+++ Listed entries

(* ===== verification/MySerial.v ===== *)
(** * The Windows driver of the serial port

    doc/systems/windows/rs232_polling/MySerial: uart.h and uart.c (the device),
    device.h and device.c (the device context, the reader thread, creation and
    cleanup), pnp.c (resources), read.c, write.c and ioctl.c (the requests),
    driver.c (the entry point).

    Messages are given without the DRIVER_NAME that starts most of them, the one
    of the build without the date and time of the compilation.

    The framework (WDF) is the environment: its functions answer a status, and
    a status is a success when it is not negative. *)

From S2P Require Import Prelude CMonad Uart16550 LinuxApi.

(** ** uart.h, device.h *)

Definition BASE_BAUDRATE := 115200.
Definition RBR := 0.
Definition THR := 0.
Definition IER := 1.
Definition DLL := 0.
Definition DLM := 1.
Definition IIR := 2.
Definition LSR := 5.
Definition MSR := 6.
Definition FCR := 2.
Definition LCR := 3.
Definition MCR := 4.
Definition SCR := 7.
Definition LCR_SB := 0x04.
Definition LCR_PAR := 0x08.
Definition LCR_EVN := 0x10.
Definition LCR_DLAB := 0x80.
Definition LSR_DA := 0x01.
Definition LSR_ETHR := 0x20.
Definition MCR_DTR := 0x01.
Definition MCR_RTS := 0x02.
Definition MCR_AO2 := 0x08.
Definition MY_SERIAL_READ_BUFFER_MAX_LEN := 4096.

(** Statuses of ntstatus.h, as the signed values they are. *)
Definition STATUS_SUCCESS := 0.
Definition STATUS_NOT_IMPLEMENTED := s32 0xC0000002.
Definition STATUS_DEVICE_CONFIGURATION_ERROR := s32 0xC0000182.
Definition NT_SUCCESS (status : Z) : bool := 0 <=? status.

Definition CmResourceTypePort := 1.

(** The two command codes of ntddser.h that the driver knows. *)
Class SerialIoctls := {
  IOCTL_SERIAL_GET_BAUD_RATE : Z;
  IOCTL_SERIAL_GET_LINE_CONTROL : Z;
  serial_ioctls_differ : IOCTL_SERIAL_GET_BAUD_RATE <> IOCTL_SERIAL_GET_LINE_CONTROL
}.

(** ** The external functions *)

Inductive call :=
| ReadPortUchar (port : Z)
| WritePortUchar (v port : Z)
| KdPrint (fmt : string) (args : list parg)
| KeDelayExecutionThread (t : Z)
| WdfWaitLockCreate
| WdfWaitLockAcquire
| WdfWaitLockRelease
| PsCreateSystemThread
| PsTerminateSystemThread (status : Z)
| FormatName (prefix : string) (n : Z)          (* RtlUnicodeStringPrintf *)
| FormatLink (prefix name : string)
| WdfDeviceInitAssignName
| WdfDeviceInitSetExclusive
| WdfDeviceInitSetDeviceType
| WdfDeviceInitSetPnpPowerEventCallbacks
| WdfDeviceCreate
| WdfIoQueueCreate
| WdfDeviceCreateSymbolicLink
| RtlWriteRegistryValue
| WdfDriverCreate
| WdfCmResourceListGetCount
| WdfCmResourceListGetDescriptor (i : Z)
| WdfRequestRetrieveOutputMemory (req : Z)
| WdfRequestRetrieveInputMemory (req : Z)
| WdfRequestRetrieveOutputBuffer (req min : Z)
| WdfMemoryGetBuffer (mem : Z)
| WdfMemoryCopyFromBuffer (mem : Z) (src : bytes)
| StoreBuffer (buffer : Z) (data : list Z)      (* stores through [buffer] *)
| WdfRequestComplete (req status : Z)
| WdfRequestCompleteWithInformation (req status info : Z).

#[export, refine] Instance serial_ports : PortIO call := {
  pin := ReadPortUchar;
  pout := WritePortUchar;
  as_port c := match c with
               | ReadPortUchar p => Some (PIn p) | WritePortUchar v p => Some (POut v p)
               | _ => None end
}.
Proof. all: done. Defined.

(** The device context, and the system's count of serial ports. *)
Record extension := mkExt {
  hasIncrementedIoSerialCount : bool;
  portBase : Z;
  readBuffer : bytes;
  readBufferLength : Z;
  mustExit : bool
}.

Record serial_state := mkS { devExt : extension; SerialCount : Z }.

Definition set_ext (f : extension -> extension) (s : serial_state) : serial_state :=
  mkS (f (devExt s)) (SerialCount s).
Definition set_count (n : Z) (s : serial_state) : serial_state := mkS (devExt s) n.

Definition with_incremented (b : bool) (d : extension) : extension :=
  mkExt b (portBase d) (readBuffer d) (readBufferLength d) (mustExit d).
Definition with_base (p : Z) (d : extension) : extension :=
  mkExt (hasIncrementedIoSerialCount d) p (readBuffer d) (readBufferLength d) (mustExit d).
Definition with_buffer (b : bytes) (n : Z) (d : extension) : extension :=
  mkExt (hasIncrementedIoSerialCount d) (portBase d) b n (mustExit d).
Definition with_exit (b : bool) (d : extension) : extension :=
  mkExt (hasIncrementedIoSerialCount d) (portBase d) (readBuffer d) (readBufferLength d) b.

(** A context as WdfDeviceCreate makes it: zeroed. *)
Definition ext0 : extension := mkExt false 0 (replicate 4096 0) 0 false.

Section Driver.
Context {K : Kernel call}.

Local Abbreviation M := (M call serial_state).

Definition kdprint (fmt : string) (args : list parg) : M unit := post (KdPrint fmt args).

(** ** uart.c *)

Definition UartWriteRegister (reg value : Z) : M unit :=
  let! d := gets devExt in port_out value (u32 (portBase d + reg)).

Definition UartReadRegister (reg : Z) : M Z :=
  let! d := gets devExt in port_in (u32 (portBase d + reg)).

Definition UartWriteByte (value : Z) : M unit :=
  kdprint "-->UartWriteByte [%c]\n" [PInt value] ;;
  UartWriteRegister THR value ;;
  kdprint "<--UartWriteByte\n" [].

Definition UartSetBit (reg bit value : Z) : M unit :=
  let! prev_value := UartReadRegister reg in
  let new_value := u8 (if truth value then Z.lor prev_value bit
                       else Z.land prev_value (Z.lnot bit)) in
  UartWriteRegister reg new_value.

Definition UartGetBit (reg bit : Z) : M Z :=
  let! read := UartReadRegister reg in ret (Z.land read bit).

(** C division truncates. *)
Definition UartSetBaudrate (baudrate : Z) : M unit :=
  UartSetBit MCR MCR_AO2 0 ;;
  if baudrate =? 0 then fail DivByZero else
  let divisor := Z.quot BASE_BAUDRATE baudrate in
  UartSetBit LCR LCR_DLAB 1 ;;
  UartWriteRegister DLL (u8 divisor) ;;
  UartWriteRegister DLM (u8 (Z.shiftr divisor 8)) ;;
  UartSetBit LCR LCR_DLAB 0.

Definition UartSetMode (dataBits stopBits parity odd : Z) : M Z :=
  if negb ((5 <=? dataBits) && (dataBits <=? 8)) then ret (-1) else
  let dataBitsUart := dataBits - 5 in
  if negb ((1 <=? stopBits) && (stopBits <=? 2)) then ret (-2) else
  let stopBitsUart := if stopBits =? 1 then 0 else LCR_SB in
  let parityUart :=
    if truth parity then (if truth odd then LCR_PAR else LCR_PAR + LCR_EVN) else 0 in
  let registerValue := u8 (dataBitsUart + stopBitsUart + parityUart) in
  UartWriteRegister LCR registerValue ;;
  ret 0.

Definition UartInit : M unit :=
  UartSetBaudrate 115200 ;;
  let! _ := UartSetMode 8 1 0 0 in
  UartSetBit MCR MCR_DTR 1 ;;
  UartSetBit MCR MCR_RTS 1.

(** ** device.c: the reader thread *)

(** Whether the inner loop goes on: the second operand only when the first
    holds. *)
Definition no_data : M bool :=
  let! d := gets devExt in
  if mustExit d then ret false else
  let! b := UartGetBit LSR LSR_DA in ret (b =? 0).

++++++

### Problem to work on
Each line of the entries above that has the word "parg" is to be copied.

### Exercise solution
| KdPrint (fmt : string) (args : list parg)
Definition kdprint (fmt : string) (args : list parg) : M unit := post (KdPrint fmt args).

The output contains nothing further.